Derrière elle, Ashkr défia Razi pour une nouvelle
partie d'échecs, l'air moqueur. Sólmundr objecta, affirmant qu'il
devrait avoir droit à la première partie, à présent que son
corps était libéré de l'opium. Le médecin proposa sèchement de
les affronter tous les deux en même temps, en jouant sur deux
échiquiers, et les seigneurs merrons approuvèrent en chœur.
« Mon homme a des couilles ! fanfaronna
Embla.
— Encore ? s'étonna Ashkr. Je suis surpris tu
les as pas usées. Surpris il peut encore marcher !
— Oh Dieu ! hoqueta Razi mortifié.
Ashkr ! »
Wynter éclata de rire. Christopher restait tourné
vers les armes, la tête ailleurs. « Chris, appela-t-elle
doucement. Tu vas bien ? »
Il la regarda rapidement, rangea la bougie dans la
boîte à silex d'Ashkr et revint auprès d'eux. Mais à l'étonnement
de Wynter, il ne s'assit pas à côté d'elle. Au lieu de cela, il lui
passa la main dans ses cheveux au passage, et contourna les restes
pour s'asseoir entre Razi et Sólmundr. « J'aimerais suivre
cette partie », dit-il à son ami.
Razi sourit, ravi de la soudaine chaleur de
Christopher. Il se redressa, attendant qu'on lui propose un
échiquier. Embla dit : « Tabiyb, murmura-t-elle. Je
veux…
— Nous allons jouer maintenant ! » lança
Ashkr. Embla le regarda vivement. « Oui ? Nous boivons à
battre ton homme aux échecs.
— Oui, murmura Embla. Oui, Ash, buvons à
cela.
— Coinín, dit Sólmundr. Va chercher
boire. »
Wynter croisa les yeux de Christopher quand il se
leva. Il était désespérément malheureux. Elle essaya de
l'interroger du regard, mais il se détourna, frotta les mains sur
son pantalon, et fouilla du regard les ombres du fond de la
tente.
« Tu bois, a
chroí ? murmura Embla en caressant le visage de Razi.
Bois à la victoire ? »
Razi hocha la tête, indécis.
« Viens m'aider, Embla, demanda Christopher.
Je ne sais pas où ça se trouve. »
Tandis qu'Embla allait aider Christopher, Razi
scruta Wynter. Ses yeux sombres étaient troublés. Comme elle, il
sentait cet étrange changement chez les Merrons. Dehors, les chiens
s'agitèrent, leurs chaînes cliquetèrent dans le silence du camp.
Wynter écouta ce calme. La voix douce d'Ashkr
attira de nouveau son attention vers le dîner.
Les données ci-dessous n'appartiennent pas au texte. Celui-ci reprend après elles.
(* ===== verification/RaxMap.v ===== *)
(** The radix tree of [Rax] refines a finite map from keys to values.

    [rax_get] reads a tree as a function of the key, without the walk; the
    operations are specified by it and by the shape, the number of nodes and
    the height of the tree, which is what the code relies on. *)

From Stdlib Require Import Sorted.
From S2P Require Import Prelude Rax.

Section spec.
Context {V : Type}.
Abbreviation node := (raxNode V).
Implicit Types (n h p c : node) (s t u : bytes) (d : option V) (ts : list (node * nat)) (rx : rax V).

(** * Prefixes *)
Fixpoint strip (l s : bytes) : option bytes :=
  match l, s with
  | [], _ => Some s
  | x :: l, y :: s => if bool_decide (x = y) then strip l s else None
  | _ :: _, [] => None
  end.

Lemma strip_Some l s t : strip l s = Some t ↔ s = l ++ t.
Proof.
  revert s. induction l as [|x l IH]; intros [|y s]; cbn; [naive_solver..|]. case_bool_decide; [subst|naive_solver].
  rewrite IH. naive_solver.
Qed.

Lemma strip_app_same l s : strip l (l ++ s) = Some s.
Proof. by apply strip_Some. Qed.

Lemma strip_None l s : strip l s = None ↔ ∀ t, s ≠ l ++ t.
Proof. rewrite eq_None_not_Some. split; [intros Hs t ->; apply Hs; rewrite strip_app_same; eauto|intros Hs [t ->%strip_Some]; by eapply Hs]. Qed.

Lemma strip_app l l' s : strip (l ++ l') s = strip l s ≫= strip l'.
Proof.
  destruct (strip l s) as [t|] eqn:E; cbn.
  - apply strip_Some in E as ->. apply option_eq. intros u. rewrite !strip_Some, <- app_assoc. split; [apply app_inv_head|by intros ->].
  - apply strip_None. intros t ->. rewrite <- app_assoc, strip_app_same in E. done.
Qed.

Lemma strip_agree l s : strip l s = if (agree l s =? length l) then Some (drop (length l) s) else None.
Proof.
  revert s. induction l as [|x l IH]; intros [|y s]; cbn; [done..|]. case_bool_decide; [|done]. rewrite IH. done.
Qed.

Lemma agree_length l s : agree l s ≤ length l ∧ agree l s ≤ length s.
Proof. revert s. induction l as [|x l IH]; intros [|y s]; cbn; try lia. case_bool_decide; [|lia]. destruct (IH s). lia. Qed.

Lemma agree_take l s : take (agree l s) l = take (agree l s) s.
Proof. revert s. induction l as [|x l IH]; intros [|y s]; cbn; [done..|]. case_bool_decide as E; [|done]. cbn. by rewrite E, IH. Qed.

(** Past the characters that agree, the strings differ or one of them ends. *)
Lemma agree_differ l s x y l' s' : drop (agree l s) l = x :: l' → drop (agree l s) s = y :: s' → x ≠ y.
Proof. revert s. induction l as [|a l IH]; intros [|b s]; cbn; [done..|]. case_bool_decide as E; cbn; [apply IH|]. intros [= -> ->] [= -> ->]. done. Qed.
(** * pywiring.i2c: the PCF8574 port expander driver

    A shallow embedding of [src/pywiring/i2c.py] (class [PCF8574IO]) and
    the properties of its direction-mask / shadow-register model.

    - Python integers are [Z]; a [numpy.uint8] is a [Z] in [0, 256) with
      the wrap-around written out ([invert], [uint8]).
    - A method is a computation in the monad [Py]: it takes the object and
      returns an outcome (a value or a raised exception) together with the
      object as the call left it.  An exception does not roll back the
      attribute assignments made before it was raised.
    - The I2C bus is the outside world: every transfer the driver issues is
      appended to [transfers], and the answer to the n-th transfer is given
      by [wire]. *)

From Stdlib Require Import ZArith List Lia Bool.
From Stdlib.Strings Require Import Byte Ascii.
From stdpp Require Import gmap.
Import ListNotations.

Local Open Scope Z_scope.

(** ** Exceptions and outcomes *)

Inductive exn : Type :=
| ValueError      (* [1 << pin] with a negative shift count *)
| OverflowError   (* a Python integer that does not fit a [uint8] *)
| IOError         (* a failed transfer on the bus *)
| KeyError.       (* a missing dictionary key *)

Inductive outcome (A : Type) : Type :=
| Return (a : A)
| Raise (e : exn).
Arguments Return {A} a.
Arguments Raise {A} e.

(** ** The bus (smbus.SMBus) *)

Inductive transfer : Type :=
| ReadByte (addr : Z)
| WriteByte (addr : Z) (value : Z).

(** [wire n] is what happens to the n-th transfer on the bus: [Some b]
    when the device acknowledges it ([b] is the byte it puts on the line
    when the transfer is a read), [None] when the transfer fails. *)
Record SMBus : Type := {
  wire : nat -> option byte;
  transfers : list transfer
}.

Definition SMBus_open (w : nat -> option byte) : SMBus :=
  {| wire := w; transfers := [] |}.

Definition byte_val (b : byte) : Z := Z.of_N (Byte.to_N b).

Definition next_reply (bus : SMBus) : option byte :=
  wire bus (length (transfers bus)).

Definition issue (t : transfer) (bus : SMBus) : SMBus :=
  {| wire := wire bus; transfers := transfers bus ++ [t] |}.

(** ** The object *)

Record PCF8574IO : Type := {
  _bus : SMBus;
  address : Z;
  _dirmask : Z;
  _shadow : Z
}.

Definition number_of_pins : Z := 8.

Definition set_bus (bus : SMBus) (self : PCF8574IO) : PCF8574IO :=
  {| _bus := bus; address := address self;
     _dirmask := _dirmask self; _shadow := _shadow self |}.

Definition set_dirmask (d : Z) (self : PCF8574IO) : PCF8574IO :=
  {| _bus := _bus self; address := address self;
     _dirmask := d; _shadow := _shadow self |}.
(** X17.  The [bin] format.  When the barycentric and offset arrays are
    at least as long as the face-index array (N entries), [save_mapping]
    returns, prints one line and writes at the output path the count N
    followed by N records (face index, barycentric row, offset), entry
    by entry of the three arrays; the distances are not written.  When
    one of the two arrays is shorter it raises an IndexError and prints
    nothing. *)
Theorem save_mapping_bin (res : MappingResult) (output_path : string) (w : world) :
  let n := length (face_indices res) in
  ((n <= length (bary_coords res))%nat /\ (n <= length (normal_offsets res))%nat ->
   save_mapping res output_path "bin" w
   = (Return tt,
      print (write_file w output_path
               (BinFile n (combine (combine (face_indices res) (bary_coords res))
                                   (normal_offsets res))))
            ("Saved mapping to " ++ output_path)%string)) /\
  (~ ((n <= length (bary_coords res))%nat /\ (n <= length (normal_offsets res))%nat) ->
   fst (save_mapping res output_path "bin" w) = Raise IndexError /\
   stdout (snd (save_mapping res output_path "bin" w)) = stdout w).
Proof.
  cbv zeta. unfold save_mapping.
  change (String.eqb "bin" "npz") with false.
  change (String.eqb "bin" "bin") with true. cbv iota. cbv zeta.
  split.
  - intros [Hb Ho].
    rewrite bin_records_ok.
    + cbn [app]. rewrite map_nth_seq_combine3 by assumption. reflexivity.
    + apply Forall_forall. intros i Hi. apply in_seq in Hi. lia.
  - intros Hn.
    pose proof (bin_records_raises res (seq 0 (length (face_indices res))) []) as Hr.
    destruct (bin_records res (seq 0 (length (face_indices res))) []) as [written status].
    cbn [snd] in Hr. rewrite Hr.
    + cbn [fst snd write_file stdout]. auto.
    + apply Forall_forall. intros i Hi. apply in_seq in Hi. lia.
    + apply Exists_exists.
      destruct (Nat.le_gt_cases (length (face_indices res)) (length (bary_coords res)))
        as [Hb|Hb].
      * destruct (Nat.le_gt_cases (length (face_indices res))
                    (length (normal_offsets res))) as [Ho|Ho]; [tauto|].
        exists (length (normal_offsets res)). split; [apply in_seq; lia|right; lia].
      * exists (length (bary_coords res)). split; [apply in_seq; lia|left; lia].
Qed.

Lemma save_mapping_bin_witness :
  save_mapping (mkResult [0%nat] [(3 / 4, 0, 1 / 4)] [1 / 2] [Fin (1 / 2)])
    "mapping.bin" "bin" empty_world
  = (Return tt,
     print (write_file empty_world "mapping.bin"
              (BinFile 1 [(0%nat, (3 / 4, 0, 1 / 4), 1 / 2)]))
       "Saved mapping to mapping.bin") /\
  fst (save_mapping (mkResult [0%nat] [] [1 / 2] [Fin (1 / 2)])
         "mapping.bin" "bin" empty_world) = Raise IndexError.
Proof.
  split.
  - apply (proj1 (save_mapping_bin
                    (mkResult [0%nat] [(3 / 4, 0, 1 / 4)] [1 / 2] [Fin (1 / 2)])
                    "mapping.bin" empty_world)).
    cbn. lia.
  - apply (proj2 (save_mapping_bin (mkResult [0%nat] [] [1 / 2] [Fin (1 / 2)])
                    "mapping.bin" empty_world)).
    cbn. lia.
Defined.

Lemma string_length_append (a b : string) :
  String.length (a ++ b) = (String.length a + String.length b)%nat.
Proof. induction a as [|c a IH]; cbn; [reflexivity|]. rewrite IH. reflexivity. Qed.

Lemma append_suffix_neq (a b : string) : b <> EmptyString -> (a ++ b)%string <> a.
Proof.
  intros Hb E. apply (f_equal String.length) in E.
  rewrite string_length_append in E.
  destruct b; [congruence|]. cbn in E. lia.
Qed.

(** X18.  The [npz] format with an output path that does not end in
    ".npz": [save_mapping] returns and the four arrays are stored under
    the path with ".npz" appended; no file is written at the output path
    itself, although the printed line names the output path. *)
Theorem save_mapping_npz_appends_suffix
    (res : MappingResult) (output_path : string) (w : world) :
  ends_with ".npz" output_path = false ->
  exists w',
    save_mapping res output_path "npz" w = (Return tt, w') /\
    files w' (output_path ++ ".npz")%string
    = Some (NpzFile (face_indices res) (bary_coords res) (normal_offsets res)
              (distances res)) /\
    files w' output_path = files w output_path /\
    stdout w' = stdout w ++ [("Saved mapping to " ++ output_path)%string].
Proof.
  intros Hend. unfold save_mapping.
  change (String.eqb "npz" "npz") with true. cbv iota. cbv zeta.
  eexists. split; [reflexivity|].
  unfold npz_path. rewrite Hend. cbn [print write_file files stdout].
  rewrite String.eqb_refl.
  assert (Hne : String.eqb output_path (output_path ++ ".npz") = false).
  { apply String.eqb_neq. intros E. symmetry in E. revert E.
    apply append_suffix_neq. discriminate. }
  rewrite Hne. auto.
Qed.

Lemma save_mapping_npz_appends_suffix_witness :
  exists w',
    save_mapping (mkResult [0%nat] [(3 / 4, 0, 1 / 4)] [1 / 2] [Fin (1 / 2)])
      "mapping" "npz" empty_world = (Return tt, w') /\
    files w' "mapping.npz"
    = Some (NpzFile [0%nat] [(3 / 4, 0, 1 / 4)] [1 / 2] [Fin (1 / 2)]) /\
    files w' "mapping" = None /\
    stdout w' = ["Saved mapping to mapping"%string].
Proof.
  apply (save_mapping_npz_appends_suffix
           (mkResult [0%nat] [(3 / 4, 0, 1 / 4)] [1 / 2] [Fin (1 / 2)])
           "mapping" empty_world).
  reflexivity.
Defined.

(** X19.  What [save_mapping] leaves alone, for every format: a path
    other than the output path and the output path with ".npz" appended
    keeps its content; one line "Saved mapping to <output path>" is
    printed when the call returns and nothing is printed when it
    raises. *)
Theorem save_mapping_effects
    (res : MappingResult) (output_path format : string) (w : world) :
  let out := fst (save_mapping res output_path format w) in
  let w' := snd (save_mapping res output_path format w) in
  (forall q, q <> output_path -> q <> (output_path ++ ".npz")%string ->
             files w' q = files w q) /\
  (out = Return tt ->
   stdout w' = stdout w ++ [("Saved mapping to " ++ output_path)%string]) /\
  (forall e, out = Raise e -> stdout w' = stdout w).
Proof.
  cbv zeta. unfold save_mapping.
  assert (Hw : forall q p c, q <> p -> files (write_file w p c) q = files w q).
  { intros q p c Hq. cbn [write_file files].
    rewrite (proj2 (String.eqb_neq q p) Hq). reflexivity. }
  destruct (String.eqb format "npz").
  - cbn [fst snd print files stdout]. split; [|split].
    + intros q H1 H2. apply Hw. unfold npz_path.
      destruct (ends_with ".npz" output_path); assumption.
    + reflexivity.
    + discriminate.
  - destruct (String.eqb format "bin").
    + cbv zeta.
      destruct (bin_records res (seq 0 (length (face_indices res))) [])
        as [written [[]|e]]; cbn [fst snd print files stdout]; (split; [|split]).
      * intros q H1 _. apply Hw. exact H1.
      * reflexivity.
      * discriminate.
      * intros q H1 _. apply Hw. exact H1.
      * discriminate.
      * reflexivity.
    + destruct (String.eqb format "json"); cbn [fst snd print files stdout];
        (split; [|split]).
      * intros q H1 _. apply Hw. exact H1.
      * reflexivity.
      * discriminate.
      * reflexivity.
      * discriminate.
      * reflexivity.
Qed.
« Dis-moi quoi tu fais ce hiver, Sól.
— Je veux pas dire maintenant », répondit
l'intéressé en écartant sa tête de la caresse d'Ashkr. Son ami le
ramena contre lui, et murmura : « S'il te plaît. »
Sólmundr ferma les yeux. « Je veux pas, Ash »,
susurra-t-il.
Embla et Christopher revinrent avec six petits
gobelets en argent et une cruche sur un plateau. Embla regarda
Sólmundr en passant entre les paillasses. « Raconte,
maintenant, Sól, dit-elle. Fais plaisir à Ashkr. » Elle
s'agenouilla d'un côté de Razi, Christopher de l'autre. Ils
commencèrent à disposer les gobelets.
Sólmundr posa la tête contre l'épaule d'Ashkr et
la leva vers le plafond où la fumée s'accumulait. Ashkr lui déposa
un baiser dans le cou. « Dis-moi quoi tu fais ce hiver, Sól,
murmura-t-il. Dis-moi où tu vas.
— Je vais avec la tribu au terrain de chasse de
l'hiver », commença Sólmundr d'une voix douce.
Ashkr sourit et se radossa au coussin, les yeux
fermés. « Oui. » Il attira Sól contre lui. « Et
après ?
— Après, je laisse ma tribu dans la vallée,
continua Sólmundr, et je vais dans notre loge dans la
montagne.
— Oui », acquiesça Ashkr.
Christopher déboucha la cruche et commença à
remplir les gobelets d'un liquide ambré et épais. Embla les plaça,
un par un, devant chaque convive.
Les yeux de Sólmundr étaient très brillants, à
présent, fixés au plafond. Sa voix rauque était aussi ténue que le
discret grésillement des bassins à feu. « Je chasse le petit
cerf rouge, poursuivit-il. Je chasse bien, et prends beaucoup
nourriture pour l'hiver. Beaucoup peau. Peut-être je chasse aussi
l'ours, pour faire un manteau avec la fourrure noire. » Ashkr
hocha la tête. « Et pas d'hommes à permis, pas cavalerie
aussi, pour harceler nous, priver nous de repos de hiver.
— Ash », souffla Embla en se penchant pour
proposer sa boisson à son frère. Sólmundr et Ashkr se redressèrent,
prirent leur gobelet, les tinrent d'un air solennel, patients.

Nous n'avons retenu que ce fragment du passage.